Dans leurs écrits, les Philosophes se sont
exprimés de bien des manières différentes, mais
toujours énigmatiques. Ils nous ont légué une science
noble entre toutes, mais voilée complètement pour nous
par leur parole nuageuse, entièrement cachée sous un voile
impénétrable. Et pourtant ils ont en raison d'agir ainsi.
Aussi, je vous conjure d'exercer avec persévérance votre
esprit sur ces sept chapitres, qui renferment l'art de transmuer les
métaux, sans avoir à vous inquiéter des écrits
des autres philosophes. Repassez souvent dans votre
esprit leur commencement,
leur milieu, leur fin, et vous y trouverez des inventions si subtiles
que votre
âme en sera remplie de joie.
CHAPITRE
I
DÉFINITIONS DE L'ALCHIMIE
Dans quelques manuscrits anciens, on trouve de
cet art plusieurs définitions desquelles il importe que nous
parlions ici.
Hermès dit : «
L'Alchimie est la science
immuable qui travaille sur les corps à l'aide de la théorie
et de l'expérience, et qui, par une conjonction naturelle, les
transforme en une espèce supérieure plus précieuse.
» Un autre philosophe a dit : «
L'Alchimie enseigne à
transmuer toute espèce de métal en une autre, cela à
l'aide d'une Médecine particulière, ainsi qu'on peut le
voir par les nombreux écrits des Philosophes. » C'est
pourquoi je dis : «
L'Alchimie est la science qui enseigne
à préparer une certaine Médecine ou élixir,
laquelle étant projetée sur les métaux imparfaits,
leur donne la perfection dans le moment même de la projection.
»
CHAPITRE
II
DES PRINCIPES NATURELS ET DE LA GÉNÉRATION
DES MÉTAUX
Je vais parler ici des principes naturels et de
la
génération des métaux. Notez d'abord que les
principes des métaux sont le
Mercure et le Soufre. Ces deux principes
ont donné naissance à tous les métaux et à
tous les minéraux, dont il existe pourtant un grand nombre d'espèces
différentes. Je dis de plus que la nature a toujours eu pour
but et s'efforce sans cesse d'arriver à la perfection, à
l'or.

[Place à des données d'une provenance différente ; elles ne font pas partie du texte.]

(** * i18n: translation-catalog loader and per-request locale resolver

    A shallow embedding of [src/i18n.js], which ships the module twice: as a
    singleton keeping its configuration in module-level variables
    (lines 1-307) and as a constructor [I18n] keeping it on the instance
    (lines 308-594).  The two bodies differ in three places only; the
    embedding takes the variant as a parameter and branches where they do.

    JavaScript values are an inductive type, the module variables a record
    threaded through every operation, asynchronous completions (the parse of
    a PO file) are events of a step function, and everything the module
    does to the outside (log calls, callback invocations) is appended to a
    trace.  Platform and third-party code ([path], [fs], [jed], [sprintf]) is
    an environment record; the join of [async.each], on which the timing of
    the callback of initialize rests, is written out in [done] and
    [initialize]. *)

From Stdlib Require Import Floats.PrimFloat.
From Stdlib Require Import Ascii String.
From stdpp Require Import gmap strings list fin_maps.

#[local] Set Warnings "-register-all".
Open Scope string_scope.

(** ** JavaScript values *)

(** The parsed catalog handed over by [po2json.parseFile]: opaque to this
    module, it is only stored in the Jed instance. *)
Definition PoData := list (string * list string).

Inductive value :=
| VUndefined
| VNull
| VBool (b : bool)
| VNum (x : float)
| VStr (s : string)
| VObject (props : gmap string value)
    (* a plain object: its own enumerable properties *)
| VError (name : string) (message : string)
    (* an Error object: [new Error(message)], or a TypeError / ReferenceError
       raised by the engine *)
| VLocale (code : string) (plural_forms : value) (data : PoData)
    (* the Jed instance built by loadLanguage from [data], after
       [locale_data.the_domain] received its configuration block (domain
       'mobile_web', lang [code], plural_forms [plural_forms]) and after
       [locale.code = code], [locale.__] and [locale._n] were attached *)
| VTr (locale : value)
    (* the function stored in [locale.__]; it closes over the variable
       [locale] of loadLanguage, whose value is its argument *)
| VTrn (locale : value)
    (* the function stored in [locale._n], likewise *)
| VFunction (id : nat)
    (* any other function of the application, by identity *)
| VBuiltin (name : string).
    (* a function of the engine, by name *)

(** The two copies of the module. *)
Inductive Variant := Singleton | ClassBased.

(** Result of a call that may throw. *)
Inductive Outcome (A : Type) :=
| Returned (a : A)
| Threw (exn : value).
Arguments Returned {A} a.
Arguments Threw {A} exn.

(** ToBoolean. *)
Definition truthy (v : value) : bool :=
  match v with
  | VUndefined | VNull => false
  | VBool b => b
  | VNum x => negb (PrimFloat.eqb x 0%float || negb (PrimFloat.eqb x x))
  | VStr s => negb (String.eqb s EmptyString)
  | VObject _ | VError _ _ | VLocale _ _ _
  | VTr _ | VTrn _ | VFunction _ | VBuiltin _ => true
  end.

(** [typeof v === 'string'], [typeof v === 'function'] / [_.isFunction(v)],
    [v === undefined]. *)
Definition is_string (v : value) : bool :=
  match v with VStr _ => true | _ => false end.

Definition is_function (v : value) : bool :=
  match v with VTr _ | VTrn _ | VFunction _ | VBuiltin _ => true | _ => false end.

Definition is_undefined (v : value) : bool :=
  match v with VUndefined => true | _ => false end.
(** * Product resolver of the price tracker: URL classification and
      identifier extraction (server action [actions.js])

    The development embeds [getRelianceDigitalArticleId],
    [getProductDetails] and [addProduct] and proves the properties the
    design document states about them.

    Strings are JavaScript strings seen as sequences of code units; a
    character of [string] stands for one code unit in the range 0..255.
    Host names and path names produced by the [URL] class are ASCII
    (punycode and percent-encoding), so every string the path strategies
    compute on is covered exactly. *)

From Stdlib Require Import String Ascii List Bool NArith ZArith Lia.
Import ListNotations.
Local Open Scope list_scope.
Local Open Scope string_scope.

(** ** JavaScript primitives used by the source *)

Module JS.

(** Completion of a statement list or of an awaited promise: a value,
    or a thrown [Error] identified by its [message]. *)
Inductive Completion (A : Type) : Type :=
| Normal (value : A)
| Throw (message : string).
Arguments Normal {A} value.
Arguments Throw {A} message.

Definition bind {A B : Type} (c : Completion A) (k : A -> Completion B)
  : Completion B :=
  match c with
  | Normal a => k a
  | Throw m => Throw m
  end.

(** Truthiness of a string: only the empty string is falsy. *)
Definition truthy (s : string) : bool :=
  match s with
  | EmptyString => false
  | String _ _ => true
  end.

(** [!v] for a value that is a string, [undefined] or [null]
    ([None] stands for both). *)
Definition falsy (v : option string) : bool :=
  match v with
  | Some s => negb (truthy s)
  | None => true
  end.

(** [v || d] for such a value and a string default. *)
Definition orDefault (v : option string) (d : string) : string :=
  match v with
  | Some s => if truthy s then s else d
  | None => d
  end.

(** [s.includes(sub)] *)
Fixpoint includes (s sub : string) : bool :=
  prefix sub s
  || match s with
     | EmptyString => false
     | String _ t => includes t sub
     end.

(** [s.split(sep)] for a one-character separator. *)
Fixpoint split (s : string) (sep : ascii) : list string :=
  match s with
  | EmptyString => [EmptyString]
  | String c t =>
      if Ascii.eqb c sep then EmptyString :: split t sep
      else match split t sep with
           | [] => [String c EmptyString]
           | h :: r => String c h :: r
           end
  end.

(** [a.length] as the integer it is in the source, so that
    [a.length - 1] can be negative. *)
Definition len {A : Type} (a : list A) : Z := Z.of_nat (List.length a).

(** [a[i]]: [undefined] ([None]) outside of the array, in particular
    at a negative index. *)
Definition item {A : Type} (a : list A) (i : Z) : option A :=
  if (i <? 0)%Z then None else nth_error a (Z.to_nat i).

(** [a.indexOf(x)]: first index holding [x], or -1. *)
Fixpoint indexOf (a : list string) (x : string) : Z :=
  match a with
  | [] => (-1)%Z
  | y :: r =>
      if String.eqb y x then 0%Z
      else let i := indexOf r x in
           if (i <? 0)%Z then (-1)%Z else (i + 1)%Z
  end.

(** [s.slice(0, n)] *)
Fixpoint slice0 (s : string) (n : nat) : string :=
  match n, s with
  | S n', String c t => String c (slice0 t n')
  | _, _ => EmptyString
  end.

(** [s.slice(n)] *)
Fixpoint sliceFrom (s : string) (n : nat) : string :=
  match n, s with
  | S n', String _ t => sliceFrom t n'
  | _, _ => s
  end.

Definition code (c : ascii) : N := N_of_ascii c.

(** [\d] *)
Definition isDigit (c : ascii) : bool :=
  ((48 <=? code c) && (code c <=? 57))%N.

(** [\w] *)
Definition isWord (c : ascii) : bool :=
  isDigit c
  || ((65 <=? code c) && (code c <=? 90))%N
  || ((97 <=? code c) && (code c <=? 122))%N
  || (code c =? 95)%N.

(** [l.toUpperCase()] for a one-character string [l]; it is only
    applied to characters matched by [\w]. *)
Definition toUpperCase (c : ascii) : ascii :=
  if ((97 <=? code c) && (code c <=? 122))%N
  then ascii_of_N (code c - 32) else c.

Fixpoint all (p : ascii -> bool) (s : string) : bool :=
  match s with
  | EmptyString => true
  | String c t => p c && all p t
  end.

(** [/^\d+$/.test(s)], and the truthiness of [s.match(/^\d+$/)]. *)
Definition allDigits (s : string) : bool := truthy s && all isDigit s.

(** [s.replace(/-/g, ' ')] *)
Fixpoint replaceHyphens (s : string) : string :=
  match s with
  | EmptyString => EmptyString
  | String c t =>
      String (if Ascii.eqb c "-" then " "%char else c) (replaceHyphens t)
  end.

(** [s.replace(/\b\w/g, l => l.toUpperCase())]: a word character is
    capitalized when no word character stands before it.  [prev]
    tells whether the character before the current position is a
    word character. *)
Fixpoint capitalizeFrom (prev : bool) (s : string) : string :=
  match s with
  | EmptyString => EmptyString
  | String c t =>
      String (if isWord c && negb prev then toUpperCase c else c)
             (capitalizeFrom (isWord c) t)
  end.

Definition capitalizeWords (s : string) : string := capitalizeFrom false s.

(** White space and line terminators removed by [trim], among the
    code units 0..255: TAB, LF, VT, FF, CR, SP and NBSP. *)
Definition isWhiteSpace (c : ascii) : bool :=
  ((9 <=? code c) && (code c <=? 13) || (code c =? 32) || (code c =? 160))%N.

Fixpoint trimStart (s : string) : string :=
  match s with
  | EmptyString => EmptyString
  | String c t => if isWhiteSpace c then trimStart t else s
  end.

Mais par suite de divers accidents qui entravent sa marche, naissent
les variétés métalliques, ainsi qu'il est clairement
exposé dans plusieurs philosophes.
Selon la pureté ou l'impureté des
deux principes composants, c'est-à-dire du Soufre et du
Mercure,
il se produit des métaux parfaits ou imparfaits -- l'or, l'
argent,
l'
étain, le plomb, le cuivre, le fer. Maintenant, recueille pieusement
ces enseignements sur la nature des métaux, sur leur pureté
ou leur impureté, leur pauvreté ou leur richesse en principes.
Nature de l'Or : l'Or est un
corps parfait
composé
d'un
Mercure pur, fixe, brillant, rouge et d'un Soufre pur, fixe, rouge,
non combustible. L'Or est parfait.
Nature de l'
Argent : c'est un
corps pur, presque
parfait,
composé d'un
Mercure pur, presque fixe, brillant, blanc.
Son Soufre a les mêmes qualités. Il ne manque à
l'
Argent qu'un peu plus de fixité, de
couleur et de poids.
Nature de l'
étain : c'est un
corps pur,
imparfait,
composé d'un
Mercure pur, fixe et volatil, brillant,
blanc à l'extérieur, rouge à l'intérieur.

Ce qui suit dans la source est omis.